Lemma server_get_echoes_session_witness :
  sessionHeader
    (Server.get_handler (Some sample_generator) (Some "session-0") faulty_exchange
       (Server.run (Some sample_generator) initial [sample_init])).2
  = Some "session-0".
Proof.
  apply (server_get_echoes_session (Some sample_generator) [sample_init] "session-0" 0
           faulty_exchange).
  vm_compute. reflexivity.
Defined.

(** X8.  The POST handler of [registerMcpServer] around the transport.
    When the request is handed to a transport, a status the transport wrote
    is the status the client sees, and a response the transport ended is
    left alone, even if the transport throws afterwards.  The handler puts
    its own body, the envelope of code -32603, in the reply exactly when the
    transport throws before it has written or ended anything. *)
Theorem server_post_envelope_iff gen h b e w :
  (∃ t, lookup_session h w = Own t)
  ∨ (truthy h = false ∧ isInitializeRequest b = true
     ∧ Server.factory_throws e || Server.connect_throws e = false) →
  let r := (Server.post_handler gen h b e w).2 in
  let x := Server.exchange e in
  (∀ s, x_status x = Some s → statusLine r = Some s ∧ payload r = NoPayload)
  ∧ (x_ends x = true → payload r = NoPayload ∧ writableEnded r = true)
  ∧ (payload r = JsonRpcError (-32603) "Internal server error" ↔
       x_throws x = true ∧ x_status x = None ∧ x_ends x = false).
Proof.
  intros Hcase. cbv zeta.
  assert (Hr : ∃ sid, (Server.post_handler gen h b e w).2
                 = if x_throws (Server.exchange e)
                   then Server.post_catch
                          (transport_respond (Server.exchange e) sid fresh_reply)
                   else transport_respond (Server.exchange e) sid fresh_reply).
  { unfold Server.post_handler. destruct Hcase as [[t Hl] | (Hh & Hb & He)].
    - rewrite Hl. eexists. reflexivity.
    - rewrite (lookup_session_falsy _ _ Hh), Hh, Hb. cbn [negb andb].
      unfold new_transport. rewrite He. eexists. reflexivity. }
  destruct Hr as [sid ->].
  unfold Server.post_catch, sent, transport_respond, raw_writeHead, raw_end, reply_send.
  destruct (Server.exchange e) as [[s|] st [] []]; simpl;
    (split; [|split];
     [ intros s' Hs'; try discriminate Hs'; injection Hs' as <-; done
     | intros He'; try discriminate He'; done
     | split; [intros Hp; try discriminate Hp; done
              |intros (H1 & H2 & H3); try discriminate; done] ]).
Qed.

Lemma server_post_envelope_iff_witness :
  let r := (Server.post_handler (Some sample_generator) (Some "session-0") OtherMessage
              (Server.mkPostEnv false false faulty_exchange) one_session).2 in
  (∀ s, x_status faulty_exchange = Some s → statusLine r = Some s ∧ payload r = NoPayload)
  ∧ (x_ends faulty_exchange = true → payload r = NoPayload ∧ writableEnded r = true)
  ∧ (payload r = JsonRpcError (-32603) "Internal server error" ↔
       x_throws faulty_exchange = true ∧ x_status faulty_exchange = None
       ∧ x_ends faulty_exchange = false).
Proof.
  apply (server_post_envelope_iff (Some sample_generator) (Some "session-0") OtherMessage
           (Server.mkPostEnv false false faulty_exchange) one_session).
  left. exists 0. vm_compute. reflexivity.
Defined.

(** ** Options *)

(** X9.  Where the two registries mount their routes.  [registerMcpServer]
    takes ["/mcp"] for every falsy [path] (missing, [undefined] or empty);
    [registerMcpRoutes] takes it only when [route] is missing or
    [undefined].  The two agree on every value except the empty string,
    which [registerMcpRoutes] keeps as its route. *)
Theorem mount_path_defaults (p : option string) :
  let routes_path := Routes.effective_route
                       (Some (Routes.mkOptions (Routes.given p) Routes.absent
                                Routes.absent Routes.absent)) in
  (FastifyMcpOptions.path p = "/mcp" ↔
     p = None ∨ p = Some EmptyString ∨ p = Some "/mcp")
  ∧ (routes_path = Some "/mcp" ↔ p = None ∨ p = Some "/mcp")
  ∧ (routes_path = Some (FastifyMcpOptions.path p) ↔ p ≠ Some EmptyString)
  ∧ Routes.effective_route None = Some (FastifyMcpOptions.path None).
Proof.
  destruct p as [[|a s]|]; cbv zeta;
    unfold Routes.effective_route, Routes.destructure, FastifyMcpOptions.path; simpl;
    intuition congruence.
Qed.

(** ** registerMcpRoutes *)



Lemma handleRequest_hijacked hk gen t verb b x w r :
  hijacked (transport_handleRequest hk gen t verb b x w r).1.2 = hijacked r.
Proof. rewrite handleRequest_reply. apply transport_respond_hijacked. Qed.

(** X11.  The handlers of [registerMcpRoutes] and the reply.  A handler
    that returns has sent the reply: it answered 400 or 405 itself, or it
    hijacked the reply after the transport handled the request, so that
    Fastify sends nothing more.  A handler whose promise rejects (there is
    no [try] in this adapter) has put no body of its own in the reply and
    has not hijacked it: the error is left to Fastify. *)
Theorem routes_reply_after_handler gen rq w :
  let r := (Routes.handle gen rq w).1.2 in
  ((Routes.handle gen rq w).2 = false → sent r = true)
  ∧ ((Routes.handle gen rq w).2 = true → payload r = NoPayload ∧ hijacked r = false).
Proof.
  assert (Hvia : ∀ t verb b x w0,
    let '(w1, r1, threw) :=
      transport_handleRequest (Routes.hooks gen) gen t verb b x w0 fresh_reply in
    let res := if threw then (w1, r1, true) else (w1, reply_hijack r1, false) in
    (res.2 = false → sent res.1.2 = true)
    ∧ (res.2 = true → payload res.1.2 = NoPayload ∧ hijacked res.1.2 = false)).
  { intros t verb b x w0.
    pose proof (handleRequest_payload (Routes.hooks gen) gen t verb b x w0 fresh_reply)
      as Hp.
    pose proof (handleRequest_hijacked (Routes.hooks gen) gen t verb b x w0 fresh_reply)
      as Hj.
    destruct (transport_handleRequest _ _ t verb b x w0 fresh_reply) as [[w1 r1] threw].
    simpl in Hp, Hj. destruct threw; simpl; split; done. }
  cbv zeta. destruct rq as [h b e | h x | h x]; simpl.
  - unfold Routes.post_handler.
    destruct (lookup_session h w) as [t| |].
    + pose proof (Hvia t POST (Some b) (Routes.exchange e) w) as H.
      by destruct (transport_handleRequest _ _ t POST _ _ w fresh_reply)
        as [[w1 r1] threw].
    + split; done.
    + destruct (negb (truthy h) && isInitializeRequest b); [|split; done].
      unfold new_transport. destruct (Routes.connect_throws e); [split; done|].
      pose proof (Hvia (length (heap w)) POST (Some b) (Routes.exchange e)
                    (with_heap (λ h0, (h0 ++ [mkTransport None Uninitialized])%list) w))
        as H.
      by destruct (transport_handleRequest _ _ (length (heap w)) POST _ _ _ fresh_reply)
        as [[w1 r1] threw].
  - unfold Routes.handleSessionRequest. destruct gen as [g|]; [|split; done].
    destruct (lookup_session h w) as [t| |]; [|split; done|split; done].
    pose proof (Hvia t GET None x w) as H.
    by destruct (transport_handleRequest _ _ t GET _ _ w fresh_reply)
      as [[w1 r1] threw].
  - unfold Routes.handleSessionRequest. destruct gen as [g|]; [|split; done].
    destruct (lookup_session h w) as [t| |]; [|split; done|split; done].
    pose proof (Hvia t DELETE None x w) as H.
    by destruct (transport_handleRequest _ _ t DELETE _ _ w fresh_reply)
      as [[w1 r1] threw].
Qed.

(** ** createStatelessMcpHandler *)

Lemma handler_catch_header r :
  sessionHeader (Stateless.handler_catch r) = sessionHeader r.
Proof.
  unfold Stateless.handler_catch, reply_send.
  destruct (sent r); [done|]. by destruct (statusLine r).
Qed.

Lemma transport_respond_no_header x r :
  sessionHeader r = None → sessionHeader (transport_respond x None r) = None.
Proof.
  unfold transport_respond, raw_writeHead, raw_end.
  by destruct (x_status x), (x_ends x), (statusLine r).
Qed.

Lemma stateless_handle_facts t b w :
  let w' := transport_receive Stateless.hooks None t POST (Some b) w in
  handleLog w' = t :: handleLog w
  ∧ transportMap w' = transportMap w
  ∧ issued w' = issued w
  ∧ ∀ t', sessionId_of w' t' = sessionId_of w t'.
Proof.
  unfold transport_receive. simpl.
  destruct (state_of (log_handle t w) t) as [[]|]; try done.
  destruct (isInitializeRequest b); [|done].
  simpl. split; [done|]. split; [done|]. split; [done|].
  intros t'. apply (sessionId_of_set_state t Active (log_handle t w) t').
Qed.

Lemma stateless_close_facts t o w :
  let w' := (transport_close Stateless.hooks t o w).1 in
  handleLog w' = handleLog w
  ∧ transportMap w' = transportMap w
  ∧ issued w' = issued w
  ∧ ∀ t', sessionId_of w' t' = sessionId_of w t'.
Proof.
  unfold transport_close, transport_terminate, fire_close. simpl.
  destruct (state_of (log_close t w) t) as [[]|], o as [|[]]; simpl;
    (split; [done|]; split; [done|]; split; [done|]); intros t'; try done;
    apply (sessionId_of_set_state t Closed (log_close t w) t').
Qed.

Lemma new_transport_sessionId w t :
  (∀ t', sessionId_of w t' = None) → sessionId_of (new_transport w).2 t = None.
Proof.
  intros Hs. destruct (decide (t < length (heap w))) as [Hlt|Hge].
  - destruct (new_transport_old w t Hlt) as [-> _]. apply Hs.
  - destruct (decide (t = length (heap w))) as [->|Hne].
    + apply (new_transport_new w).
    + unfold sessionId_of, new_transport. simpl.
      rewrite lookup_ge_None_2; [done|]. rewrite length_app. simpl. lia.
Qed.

====

AIM OF THE EXERCISE: Please show every line of the material that contains the string "eexists".

RESPONSE FOR THIS EXERCISE:
    - rewrite Hl. eexists. reflexivity.
      unfold new_transport. rewrite He. eexists. reflexivity. }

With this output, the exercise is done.